Saturday, July 12, 2014

Scalia The Tyrant

Historically the Supreme Court has been an august body of legal paragons adjudicating the uniquely American doctrines of fairness, equality, and protection under the law. I am referring, of course, to giants like Thurgood Marshall, William Brennan, William O. Douglas, Harry Blackmun and John Paul Stevens. Even Reagan appointee Sandra Day O’Connor had a common sense judicial mien. I disagreed with most of her rulings, but she was not unreasonably partisan, crass and smug—qualities which have infected the current Supreme Court.

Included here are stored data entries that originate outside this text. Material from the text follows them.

(** * LLM-Forge: provider stream parsers and the execution context

  A shallow embedding of
  - the streaming methods of the Hugging Face and Together AI provider
    parsers, as the streaming QA report lists them
    ([tests/reports/streaming-qa-report.md]), and
  - the execution-span bookkeeping of [service/execution-context.ts].

  Raw chunks are already-deserialized JavaScript values; a method that can
  throw returns a [completion]. *)

From Stdlib Require Import QArith Ascii.
From stdpp Require Import base option strings list gmap pretty.

Local Open Scope string_scope.
Local Open Scope list_scope.

(** ** JavaScript values and the operators the parsers use *)

Module Js.

(** A deserialized payload. [Undefined] is what a property read yields for a
    missing key; an object keeps its members in the order of its own
    keys, each key once; a string is held as its UTF-8 bytes. *)
#[local] Unset Elimination Schemes.
Inductive value : Type :=
| Undefined
| Null
| Bool (b : bool)
| Num (q : Q)
| Str (s : string)
| Arr (items : list value)
| Obj (members : list (string * value)).
#[local] Set Elimination Schemes.

Inductive exn : Type :=
| TypeError
| SyntaxError.

(** Outcome of evaluating code that may throw. *)
Inductive completion (A : Type) : Type :=
| Normal (a : A)
| Throw (e : exn).
Arguments Normal {A} a.
Arguments Throw {A} e.

Definition bind {A B} (c : completion A) (k : A -> completion B) : completion B :=
  match c with
  | Normal a => k a
  | Throw e => Throw e
  end.

Definition raises {A} (c : completion A) : Prop :=
  match c with
  | Normal _ => False
  | Throw _ => True
  end.

(** ToBoolean. *)
Definition truthy (v : value) : bool :=
  match v with
  | Undefined | Null => false
  | Bool b => b
  | Num q => negb (Qeq_bool q 0)
  | Str s => negb (String.eqb s "")
  | Arr _ | Obj _ => true
  end.

Fixpoint assoc (k : string) (ms : list (string * value)) : option value :=
  match ms with
  | [] => None
  | (k', v) :: ms' => if String.eqb k k' then Some v else assoc k ms'
  end.

(** [v.k] for the member names the parsers read; none of them is a built-in
    property of a string, number, boolean or array, so only an object can
    answer with something else than [undefined]. Reading a property of
    [null] or [undefined] throws. *)
Definition get (k : string) (v : value) : completion value :=
  match v with
  | Undefined | Null => Throw TypeError
  | Obj ms => Normal (default Undefined (assoc k ms))
  | _ => Normal Undefined
  end.

(** [v?.k]. *)
Definition get_opt (k : string) (v : value) : completion value :=
  match v with
  | Undefined | Null => Normal Undefined
  | _ => get k v
  end.

(** ['k' in v] for the member names the parsers test, none of which is an
    array index; the right operand must be an object. *)
Definition has (k : string) (v : value) : completion bool :=
  match v with
  | Obj ms => Normal (bool_decide (is_Some (assoc k ms)))
  | Arr _ => Normal false
  | _ => Throw TypeError
  end.

(** [Array.isArray(v)]. *)
Definition isArray (v : value) : bool :=
  match v with
  | Arr _ => true
  | _ => false
  end.

(** [typeof v === 'object'] ([typeof null] is ['object'] too). *)
Definition typeof_object (v : value) : bool :=
  match v with
  | Null | Arr _ | Obj _ => true
  | _ => false
  end.

(** [a || b] on values. *)
Definition or_else (a b : value) : value :=
  if truthy a then a else b.

(** The elements a [for (const x of v)] loop visits: an array's items, a
    string's code points; anything else is not iterable. A string is held as
    its UTF-8 bytes, so a code point is a byte that is not a continuation
    byte ([10xxxxxx]) followed by the continuation bytes after it. *)
Definition is_continuation (c : Ascii.ascii) : bool :=
  match c with
  | Ascii.Ascii _ _ _ _ _ _ b6 b7 => b7 && negb b6
  end.

Definition flush (current : string) : list value :=
  match current with
  | EmptyString => []
  | _ => [Str current]
  end.

Fixpoint code_points (current : string) (s : string) : list value :=
  match s with
  | EmptyString => flush current
  | String c s' =>
      if is_continuation c then code_points (current +:+ String c EmptyString) s'
      else flush current ++ code_points (String c EmptyString) s'
  end.

Definition chars (s : string) : list value :=
  code_points EmptyString s.

Definition iterate (v : value) : completion (list value) :=
  match v with
  | Arr items => Normal items
  | Str s => Normal (chars s)
  | _ => Throw TypeError
  end.

(** Membership tests of a chunk, as properties. *)
Definition has_field (k : string) (v : value) : Prop :=
  exists ms, v = Obj ms /\ is_Some (assoc k ms).

Definition field (k : string) (v : value) : value :=
  match v with
  | Obj ms => default Undefined (assoc k ms)
  | _ => Undefined
  end.

End Js.

Notation "x <- c ;; k" := (Js.bind c (fun x => k))
(at level 100, c at next level, right associativity).

(** ** Unified data model *)

(** The closed enumeration [stop], [length], [tool_calls], [content_filter],
    [error], [unknown]. *)
Inductive NormalizedStopReason : Type :=
| SR_stop
| SR_length
| SR_tool_calls
| SR_content_filter
| SR_error
| SR_unknown.

Inductive StreamEventType : Type :=
| content_block_start
| content_block_delta
| content_block_stop
| message_start
| message_delta
| message_stop
| error_event.

Inductive ErrorKind : Type :=
| EK_auth
| EK_rate_limit
| EK_model_unavailable
| EK_invalid_request
| EK_provider_error
| EK_unknown.

(** Modelled from the spec: the declarations of [NormalizedError],
    [ModelInfo] and the tool-use content block are not among the sources;
    their fields are those of the data-model section. *)
Record NormalizedError : Type := {
  kind : ErrorKind;
  message : Js.value;
  code : option Js.value;
  retryable : bool
}.

Record ModelInfo : Type := {
  model_id : Js.value;
  model_provider : string
}.

Record ToolUseContent : Type := {
  tool_id : Js.value;
  tool_name : Js.value;
  tool_input : Js.value
}.

(** The object literals the parsers push: [{ type, delta: { text } , index }],
    [{ type, delta: { stopReason } }] and [{ type, contentBlock, index }].
    A member the literal does not write is [None]. *)
Inductive Delta : Type :=
| TextDelta (text : Js.value)
| StopDelta (stopReason : NormalizedStopReason).

Record StreamChunk : Type := {
  type : StreamEventType;
  delta : option Delta;
  contentBlock : option ToolUseContent;
  index : option Js.value
}.

Record StreamMetadata : Type := {
  timestamp : string;
  complete : option bool
}.

Module Unified.
Record StreamResponse : Type := {
  id : Js.value;
  provider : string;
  model : ModelInfo;
  chunks : list StreamChunk;
  metadata : StreamMetadata;
  error : option NormalizedError
}.
End Unified.

(** What a provider class inherits from [BaseProviderParser] and calls through
    [this]. The bodies are not among the sources, so they are the members of
    an interface; [generateId] and [getCurrentTimestamp] stand for the value
    the call returns. *)
Class BaseProviderParser : Type := {
  provider : string;
  generateId : string;
  getCurrentTimestamp : string;
  extractError : Js.value -> option NormalizedError;
  extractModelInfo : Js.value -> ModelInfo;
  createModelInfo : Js.value -> string -> ModelInfo;
  normalizeStopReason : Js.value -> NormalizedStopReason;
  createToolUseContent : Js.value -> Js.value -> Js.value -> ToolUseContent
}.

(** ** Hugging Face: the streaming methods of [huggingface-provider.ts] *)

Module HuggingFace.
Import Js.

(** [validateStreamChunk]: the verdict, with the diagnostics [addError]
    records on the way. *)
Definition validateStreamChunk (chunk : value) : completion (bool * list string) :=
  if negb (truthy chunk) || negb (typeof_object chunk) then
    Normal (false, ["Invalid chunk: must be an object"])
  else
    let obj := chunk in
    err <- get "error" obj ;;
    if truthy err then Normal (true, []) else
    tok <- has "token" obj ;;
    if tok then Normal (true, []) else
    inChoices <- has "choices" obj ;;
    tgi <- (if inChoices then c <- get "choices" obj ;; Normal (isArray c)
            else Normal false) ;;
    if tgi then Normal (true, []) else
    gen <- has "generated_text" obj ;;
    conv <- (if gen then Normal true else has "conversation" obj) ;;
    if conv then Normal (true, []) else
    Normal (false, ["Invalid chunk: unrecognized format"]).

Definition accepts (chunk : value) : Prop :=
  exists diagnostics, validateStreamChunk chunk = Normal (true, diagnostics).

Definition rejects (chunk : value) : Prop :=
  exists diagnostics, validateStreamChunk chunk = Normal (false, diagnostics).

Section Parse.
Context `{base : BaseProviderParser}.

(** One turn of [for (const choice of choices)]: the events it pushes. *)
Definition parseChoice (choice : value) : completion (list StreamChunk) :=
  d <- get "delta" choice ;;
  content <- get_opt "content" d ;;
  pushed1 <-
    (if truthy content then
       d' <- get "delta" choice ;;
       text <- get "content" d' ;;
       idx <- get "index" choice ;;
       Normal [ {| type := content_block_delta;
                   delta := Some (TextDelta text);
                   contentBlock := None;
                   index := Some (or_else idx (Num 0)) |} ]
     else Normal []) ;;
  fr <- get "finish_reason" choice ;;
  pushed2 <-
    (if truthy fr then
       fr' <- get "finish_reason" choice ;;
       Normal [ {| type := message_stop;
                   delta := Some (StopDelta (normalizeStopReason fr'));
                   contentBlock := None;
                   index := None |} ]
     else Normal []) ;;
  Normal (pushed1 ++ pushed2).

Fixpoint parseChoices (choices : list value) : completion (list StreamChunk) :=
  match choices with
  | [] => Normal []
  | choice :: rest =>
      pushed <- parseChoice choice ;;
      more <- parseChoices rest ;;
      Normal (pushed ++ more)
  end.

(** The branch "Parse token-based streaming". *)
Definition parseToken (obj : value) : completion (list StreamChunk) :=
  token <- get "token" obj ;;
  t <- get_opt "text" token ;;
  if truthy t then
    text <- get "text" token ;;
    Normal [ {| type := content_block_delta;
                delta := Some (TextDelta text);
                contentBlock := None;
                index := None |} ]
  else Normal [].

(** "Check if this is the final chunk":
    [!!obj.generated_text || !!obj.details?.finish_reason]. *)
Definition isFinalChunk (obj : value) : completion bool :=
  gen <- get "generated_text" obj ;;
  if truthy gen then Normal true
  else
    details <- get "details" obj ;;
    fr <- get_opt "finish_reason" details ;;
    Normal (truthy fr).

Definition parseStreamChunk (chunk : value) : completion Unified.StreamResponse :=
  let obj := chunk in
  let error := extractError chunk in
  inChoices <- has "choices" obj ;;
  isTGI <- (if inChoices then c <- get "choices" obj ;; Normal (isArray c)
            else Normal false) ;;
  isTokenBased <- has "token" obj ;;
  isConversational <- has "conversation" obj ;;
  chunks <-
    (if isTGI then
       cs <- get "choices" obj ;;
       choices <- iterate cs ;;
       parseChoices choices
     else if isTokenBased then parseToken obj
     else Normal []) ;;
  isComplete <- isFinalChunk obj ;;
  oid <- get "id" obj ;;
  Normal {| Unified.id := or_else oid (Str generateId);
            Unified.provider := provider;
            Unified.model := extractModelInfo chunk;
            Unified.chunks := chunks;
            Unified.metadata := {| timestamp := getCurrentTimestamp;
                                   complete := Some isComplete |};
            Unified.error := error |}.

Antonin Scalia and Clarence Thomas, in particular, have turned the Court into a right-wing forum for altering the letter and intent of the Founding Fathers’ blueprint. But more galling is their attitude. They are deplorably arrogant and pompous. Even their dissents are full of vitriol and lacking in solid legal foundation. They are law unto themselves. They have become self-anointed despots, disdainful of all the ways in which the Constitution provides protections for the greater good.

Thomas, the surly Uncle Tom with smarmy sexual habits, is a follower. It is Scalia who is the bully; Thomas is just his manservant. Thusly, I was amused to see Scalia viciously attacked in a recent edition of OpEd News. I quote here from the article written by Jim Hightower:

“So many absurdities abound in our lives that there's a whole body of philosophical thought called ‘absurdism,’ as well as an entire catalogue of plays called the ‘theater of the absurd.’ And then there's Antonin Scalia.

“This sour, scowling, and snarky Supreme Court Justice personifies the dictionary definition of absurd: ‘Utterly or obviously senseless, illogical, or untrue; contrary to all reason or common sense; laughably foolish or false.’

“A right-wing dogmatist and extreme judicial activist who's full of himself, Scalia has been the court's chief monkey-wrencher for corporate interests, constantly messing with the Constitution to enthrone plutocratic money over our people's democratic politics. By black-robed fiat, he and his four fellow corporatists on the bench have managed to twist language and pervert nature itself by declaring that corporations are ‘people’ and money is ‘speech.’ Thus, in their now infamous Citizens United edict of 2010, the five decreed that these huge, lifeless, paper constructs -- without brains, hearts, souls, or tongues--must be free to ‘speak’ in our elections by spending unlimited (and undisclosed) amounts of their shareholders' money to determine who wins public office.

“Two years later, questioned in a CNN interview about the logic of this finding, Scalia leapt from the merely preposterous to the phantasmagoric, insisting that the founders themselves would've approved extending the human right of political speech to these imaginary corporate persons. Doing so, proclaimed the legal contortionist, increases the level of democratic participation, so it's inherently good: ‘I think Thomas Jefferson would have said, 'The more speech, the better.'

“Good grief! What we have here is one of the most powerful officials in America, one of nine supreme arbiters of what the wording of the Constitution means, who's either (1) sublimely ignorant about the core democratic beliefs of a key author of our nation's founding documents; (2) an ideological delusionalist; or (3) a shameless liar.

“Start with the fact that the word "corporation" appears nowhere in the Constitution. That is not by accident. Jefferson (along with Madison and other founders) abhorred any participation in the people's business by these predatory corporate beasts. Unlike Scalia, Jefferson had no trouble distinguishing between an actual human being and a piece of paper, which is what a corporation is. He saw them as plutocratic vultures poised to overpower our fledgling democratic experiment, supplanting it with a corporate aristocracy that would plunder and impoverish the people. He would have just as soon ripped out every red hair on his head than extend political speech to the vast piles of wealth stored in corporate treasuries.”